Under his proposal, a corporation would be formed to manage the consolidated farms of small farmers who wish to take part in the corporative. The corporation would be owned 40 percent by LandBank and 60 percent by participating commercial banks. The farmers would provide the manpower to keep their lands profitable.
Buenaventura said that under his proposal, 99 percent of the corporation’s earnings would be distributed to the participating farmers “pro-rata according to their respective land ownership” while 1 percent would be declared as dividends of the corporate owners.
He further explained that part of the proposal is to enable commercial banks taking part in the corporative to fulfill their part under the Agri-Agra Law of allotting 15 percent of their total loanable funds for farmers and fisherfolk and another 10 percent for agrarian reform beneficiaries, rather than pay fines for failing to comply with the law’s requirements.
Buenaventura is set to discuss this proposal before concerned regulatory bodies.
“Also, a portion of the profits earned every harvest by the farmers would be used by them to buy equity in the corporation, until such time that the 60 percent owned by commercial banks is fully divested to the small farmers,” Buenaventura said.
The corporative business model of LandBank will serve as a common vehicle for the following lead government agencies to promote inclusive growth among their targeted small farmers: the Department of Agrarian Reform (DAR), the Department of Agriculture (DA), the Office of the Presidential Adviser on the Peace Process (OPAPP), and the National Commission on Indigenous Peoples (NCIP).
‘Corporative’ still a work in progress
Buenaventura said his proposal is still a work in progress and is currently being presented to various experts and stakeholders in the agriculture sector so that LandBank’s corporative approach — which aims to make small Filipino farmers globally competitive and among the most productive and profitable in Asia — can be fine-tuned further.
He noted that loans to the agriculture sector stood at P37.9 billion as of September 2016, which represents only 8.2 percent of the bank’s total loan portfolio of P482 billion.
Given LandBank’s high growth performance as shown by the net increase in its income from P4.1 billion in 2006 to P10.3 billion as of September this year, “it is in a very good position to further expand its services, reach and support especially to its mandated sector, the farmers and fishers,” Buenaventura said.
“We will work on tripling loans to small farmers and fishers to P115 billion by 2022, or in the next six years,” Buenaventura added.
He said possible cash crops that farmers can plant under the corporative are palm oil, rubber, banana, coconut, cacao and abaca, which have high export potentials.

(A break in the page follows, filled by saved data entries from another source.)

(** C8.  [restart], called after any sequence of calls on a new game,
    returns normally and leaves the board in the initial layout: each of
    the 33 cells of the cross occupied except the centre (3,3), that is 32
    occupied cells and one empty; and the undo stack is empty. *)
Theorem restart_gives_initial_layout (ops : list op) :
  let out := restart (run_ops ops new_game) in
  result_of out = Ok tt
  ∧ (∀ p, _board (state_of out) !! p = initial_layout p)
  ∧ _board (state_of out) = _board new_game
  ∧ size (_board (state_of out)) = 33%nat
  ∧ cells_remaining (_board (state_of out)) = 32
  ∧ _board (state_of out) !! (3, 3) = Some false
  ∧ _data (_undo_stack (state_of out)) = []
  ∧ is_empty (_undo_stack (state_of out)) = true.
Proof.
  intros out. subst out.
  destruct (run_ops_inv ops new_game new_game_inv) as [Hdom _ _].
  destruct (restart_eq (run_ops ops new_game)) as (log & -> & _).
  destruct (fill_board_eq (run_ops ops new_game)) as (b' & log' & -> & _ & Hb').
  cbn [state_of result_of fst snd _board _undo_stack make_empty _data is_empty].
  assert (∀ p, b' !! p = initial_layout p) as Hlayout.
  { intros p. rewrite Hb'. destruct (in_cross p) eqn:Hp; [done|].
    unfold initial_layout. rewrite Hp.
    apply not_elem_of_dom. rewrite Hdom. by apply not_elem_of_cross_cells. }
  assert (b' = _board new_game) as ->.
  { apply map_eq. intros p. by rewrite Hlayout, new_game_board. }
  split_and!; try done; by vm_compute.
Qed.

(** C9.  In every state, [get_all_changes] returns normally; it notifies
    the observers of the undo stack and then, for each key of the board
    exactly once, [CELL_ON] of that key when the cell is occupied and
    [CELL_OFF] of it when it is empty; and it leaves the board, the undo
    stack and the tracking flag as they are. *)
Theorem replay_notifies_every_cell_once (g : SenkuGame) :
  let out := get_all_changes g in
  result_of out = Ok tt
  ∧ state_of out = g
  ∧ _board (state_of out) = _board g
  ∧ _undo_stack (state_of out) = _undo_stack g
  ∧ _with_tracking (state_of out) = _with_tracking g
  ∧ ∃ cells : list cell,
      NoDup cells
      ∧ (∀ p, p ∈ cells ↔ is_Some (_board g !! p))
      ∧ length cells = size (_board g)
      ∧ log_of out
        = UNDO_STACK (_undo_stack g) :: (cell_event (_board g) <$> cells).
Proof.
  intros out. subst out. rewrite get_all_changes_eq.
  split_and!; try done.
  exists (map_to_list (_board g)).*1. split_and!; [| | |done].
  - apply NoDup_fst_map_to_list.
  - intros p. rewrite list_elem_of_fmap. split.
    + intros ([k v] & -> & Hkv%elem_of_map_to_list). by exists v.
    + intros [v Hv]. exists (p, v). split; [done|]. by apply elem_of_map_to_list.
  - by rewrite length_fmap, length_map_to_list.
Qed.

(** ** The search for a legal move *)

Section EndScan.
Variable b : gmap cell bool.
Hypothesis Hdom : dom b = cross_cells.

(** On a board over the cross the occupancy check of a jump between two
    cells of the board never raises. *)
Lemma board_check_cells_total (p q : cell) :
  p ∈ dom b → q ∈ dom b → check_distance p q = true →
  ∃ v, board_check_cells b p q = Ok v.
Proof.
  intros Hp Hq Hd.
  assert (avg p q ∈ dom b) as Hm.
  { rewrite Hdom in *. by apply cross_midpoint. }
  apply elem_of_dom in Hp as [vp Hp], Hq as [vq Hq], Hm as [vm Hm].
  unfold board_check_cells, getitem, result_bind. rewrite Hp, Hq, Hm.
  destruct vp, vq; eauto.
Qed.

Lemma legal_move_cells (p q : cell) :
  legal_move b p q → b !! p = Some true ∧ q ∈ dom b.
Proof.
  intros [_ (Hp & Hq & _)%board_check_cells_true].
  split; [done|by eapply getitem_Ok_dom].
Qed.

(** The inner loop answers whether some key is a legal destination. *)
Lemma scan_dests_spec (p : cell) (keys : list cell) :
  p ∈ dom b → Forall (λ q, q ∈ dom b) keys →
  ∃ found, scan_dests b p keys = Ok found
    ∧ (found = true ↔ ∃ q, q ∈ keys ∧ legal_move b p q).
Proof.
  intros Hp. induction 1 as [|q keys Hq _ (found & IH & Hfound)].
  - exists false. split; [done|]. split; [done|]. by intros (q & ?%elem_of_nil & _).
  - cbn [scan_dests]. destruct (check_distance p q) eqn:Hd.
    + destruct (board_check_cells_total p q Hp Hq Hd) as [[] Hc];
        rewrite Hc; cbn [result_bind].
      * exists true. split; [done|]. split; [|done]. intros _.
        exists q. split; [by left|by split].
      * exists found. split; [done|]. rewrite Hfound. split.
        -- intros (q' & Hin & Hl). exists q'. split; [by right|done].
        -- intros (q' & [->|Hin]%elem_of_cons & Hl); [|by eauto].
           destruct Hl as [_ Hl]. congruence.
    + cbn [result_bind]. exists found. split; [done|]. rewrite Hfound. split.
      * intros (q' & Hin & Hl). exists q'. split; [by right|done].
      * intros (q' & [->|Hin]%elem_of_cons & Hl); [|by eauto].
        destruct Hl as [Hl _]. congruence.
Qed.

(** The outer loop: it returns from inside as soon as an occupied cell
    has a legal destination among the keys, and otherwise counts the
    occupied cells. *)
Lemma scan_items_spec (keys : list cell) (items : list (cell * bool)) :
  Forall (λ q, q ∈ dom b) keys →
  Forall (λ kv, b !! kv.1 = Some kv.2) items →
  ∀ n,
    ((∃ p q, (p, true) ∈ items ∧ q ∈ keys ∧ legal_move b p q)
     ∧ scan_items b keys items n = Ok None)
    ∨ ((¬ ∃ p q, (p, true) ∈ items ∧ q ∈ keys ∧ legal_move b p q)
       ∧ scan_items b keys items n
         = Ok (Some (n + Z.of_nat
             (length (filter (λ kv : cell * bool, kv.2 = true) items))))).
Proof.
  intros Hkeys. induction 1 as [|[p c] items Hp _ IH]; intros n.
  - right. split; [by intros (p & q & ?%elem_of_nil & _)|].
    cbn. by rewrite Z.add_0_r.
  - cbn [scan_items]. cbn [fst snd] in Hp. destruct c.
    + destruct (scan_dests_spec p keys) as (found & -> & Hfound);
        [by eapply getitem_Ok_dom|done|]. cbn [result_bind].
      destruct found.
      * left. split; [|done].
        destruct Hfound as [(q & Hq & Hl) _]; [done|].
        exists p, q. split_and!; [by left|done..].
      * rewrite filter_cons_True by done. cbn [length].
        destruct (IH (n + 1)) as [[(p' & q & Hin & Hq & Hl) ->]|[Hnone ->]].
        -- left. split; [|done]. exists p', q. split_and!; [by right|done..].
        -- right. split; [|do 2 f_equal; lia].
           intros (p' & q & [[= <-]|Hin]%elem_of_cons & Hq & Hl).
           ++ assert (false = true) by (apply Hfound; by exists q). done.
           ++ apply Hnone. eauto.
    + rewrite filter_cons_False by done.
      destruct (IH n) as [[(p' & q & Hin & Hq & Hl) ->]|[Hnone ->]].
      * left. split; [|done]. exists p', q. split_and!; [by right|done..].
      * right. split; [|done].
        intros (p' & q & [[=]|Hin]%elem_of_cons & Hq & Hl).
        apply Hnone. eauto.
Qed.

Lemma cells_remaining_list :
  cells_remaining b
  = Z.of_nat (length (filter (λ kv : cell * bool, kv.2 = true) (map_to_list b))).
Proof.
  unfold cells_remaining. rewrite map_filter_alt, map_size_list_to_map; [done|].
  eapply sublist_NoDup; [apply (NoDup_fst_map_to_list b)|].
  apply fmap_sublist, sublist_filter.
Qed.

(** The whole scan of [check_end]. *)
Lemma end_scan_spec :
  (has_legal_move b
   ∧ scan_items b (map_to_list b).*1 (map_to_list b) 0 = Ok None)
  ∨ (¬ has_legal_move b
     ∧ scan_items b (map_to_list b).*1 (map_to_list b) 0
       = Ok (Some (cells_remaining b))).
Proof.
  assert (Forall (λ q, q ∈ dom b) (map_to_list b).*1) as Hkeys.
  { apply Forall_forall. intros q ([q' v] & -> & Hq%elem_of_map_to_list)%list_elem_of_fmap.
    by eapply getitem_Ok_dom. }
  assert (Forall (λ kv, b !! kv.1 = Some kv.2) (map_to_list b)) as Hitems.
  { apply Forall_forall. intros [p v] Hp. by apply elem_of_map_to_list. }
  destruct (scan_items_spec _ _ Hkeys Hitems 0)
    as [[(p & q & Hp & Hq & Hl) Hscan]|[Hnone Hscan]].
  - left. split; [by exists p, q|done].
  - right. split.
    + intros (p & q & Hl). apply Hnone. exists p, q.
      destruct (legal_move_cells p q Hl) as [Hp Hq].
      split_and!; [by apply elem_of_map_to_list| |done].
      apply elem_of_dom in Hq as [v Hq]. apply list_elem_of_fmap.
      exists (q, v). split; [done|]. by apply elem_of_map_to_list.
    + by rewrite Hscan, cells_remaining_list.
Qed.

End EndScan.

(** [check_end] on a game whose board has the keys of the cross. *)
Lemma check_end_cases (g : SenkuGame) :
  dom (_board g) = cross_cells →
  (has_legal_move (_board g) ∧ check_end g = (g, [], Ok tt))
  ∨ (¬ has_legal_move (_board g)
     ∧ check_end g = (g, [GAME_OVER (cells_remaining (_board g))], Ok tt)).
Proof.
  intros Hdom. rewrite check_end_eq.
  destruct (end_scan_spec (_board g) Hdom) as [[Hl ->]|[Hn ->]]; [by left|by right].
Qed.

(** C2.  On every board over the 33 cells: when some occupied cell has a
    destination that passes the distance check and the occupancy check,
    [check_end] returns without notifying anyone (its loops return from
    inside at the first such pair); when there is no such pair, it
    notifies [GAME_OVER] exactly once, with the number of occupied cells.
    In both cases the game is left as it is and nothing is raised. *)
Theorem check_end_detects_the_end (g : SenkuGame) :
  dom (_board g) = cross_cells →
  (has_legal_move (_board g) ∨ ¬ has_legal_move (_board g))
  ∧ (has_legal_move (_board g) → check_end g = (g, [], Ok tt))
  ∧ (¬ has_legal_move (_board g) →
     check_end g = (g, [GAME_OVER (cells_remaining (_board g))], Ok tt)).
Proof.
  intros Hdom.
  destruct (check_end_cases g Hdom) as [[Hl Heq]|[Hn Heq]];
    (split_and!; [by auto|done..]).
Qed.
(** * Fisher-information curvature of maximum-entropy spin models

    A shallow embedding of the index service, the perturbation model, the
    linearized perturbation solver and the Hessian assembly of [fim.py] and
    [large_fim.py], and the properties of the specification checked on it.
    The development also embeds the correlation caches, the perturbations
    of single spins and of the means, the step searches of the curvature
    estimators, saving and restoring a solver, the energy functions and
    the transition matrix of a spin replacement, with the properties that
    the code itself shows.

    Conventions.
    - Python and numba integers are [Z]; numba's [int64] results are reduced
      with [int64].
    - [float64] is Rocq's primitive binary64 type [float] wherever a float
      decides a discrete result (an index, a guard, an error flag).  Where a
      property is an algebraic identity on array entries, entries range over
      a numeric interface [Num] with an exact instance ([Q]) and a binary64
      instance ([float]).
    - A Python call that can raise returns [result]. *)

From Stdlib Require Import ZArith QArith Qabs Bool Lia Lqa Floats Uint63 String Ascii.
From stdpp Require Import base list gmap.
(** * Aggregation strategies of [aggregator.py]

    A shallow embedding of the aggregation engine: the supernode mapper,
    the vertical (row-wise) and horizontal (column-wise) strategies and the
    [Aggregator] facade, together with the part of pandas (release 2.x) they
    call.  Numbers are idealised as canonical rationals [Qc]: sums and means
    are exact, where pandas wraps [int64] around and rounds [float64]; a
    statement that depends on the arithmetic names the cells on which the
    two agree ([exact_cells]).  Missing values (NaN) are not modelled: every
    table here is one without blanks.  The loader ([Data]) and the drivers
    ([aggregator], [sets_aggregator], [main]) only read files and pick a
    strategy; they come last, over the pandas readers taken as functions
    of their arguments.  [order_tuples] has no body and is left out. *)

From Stdlib Require Import QArith Qcanon.
From stdpp Require Import base numbers list strings gmap.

The scheme will also work for palay farmers who may face new challenges next year with the possible lifting of the quantitative restrictions on rice in 2017.
Buenaventura noted that previous contract growing arrangements only allowed big farmers to have access to bank loans, shutting out small stakeholders in the farm sector.
Under the setup, he said the DAR will identify the lands owned by small farmers that can be formed into corporatives cultivating rice, sugar and banana.
He is also urging the OPAPP to pilot palm oil corporatives in the Autonomous Region in Muslim Mindanao (ARMM) and in conflict-affected areas in Mindanao.
Buenaventura proposed that the Department of Labor and Employment (DOLE) will provide additional livelihood opportunities for farmers, while the Department of the Interior and Local Government (DILG) could assist in convincing local government units to waive the unpaid real property taxes of farmers.
A successful corporative will have to organize farmers’ multipurpose cooperatives that will provide consumer stores, emergency loans, savings program, tuition assistance for their children, housing loans, micro-insurance, value formation, health program and other benefits, he said.
The DOF said Buenaventura’s innovative strategy of dramatically increasing loans to small farmers is in compliance with the administration’s promotion of inclusive growth in rural areas through agriculture, and in line with the 10-point socioeconomic agenda that encompasses “increasing agricultural and rural enterprise productivity and rural tourism.”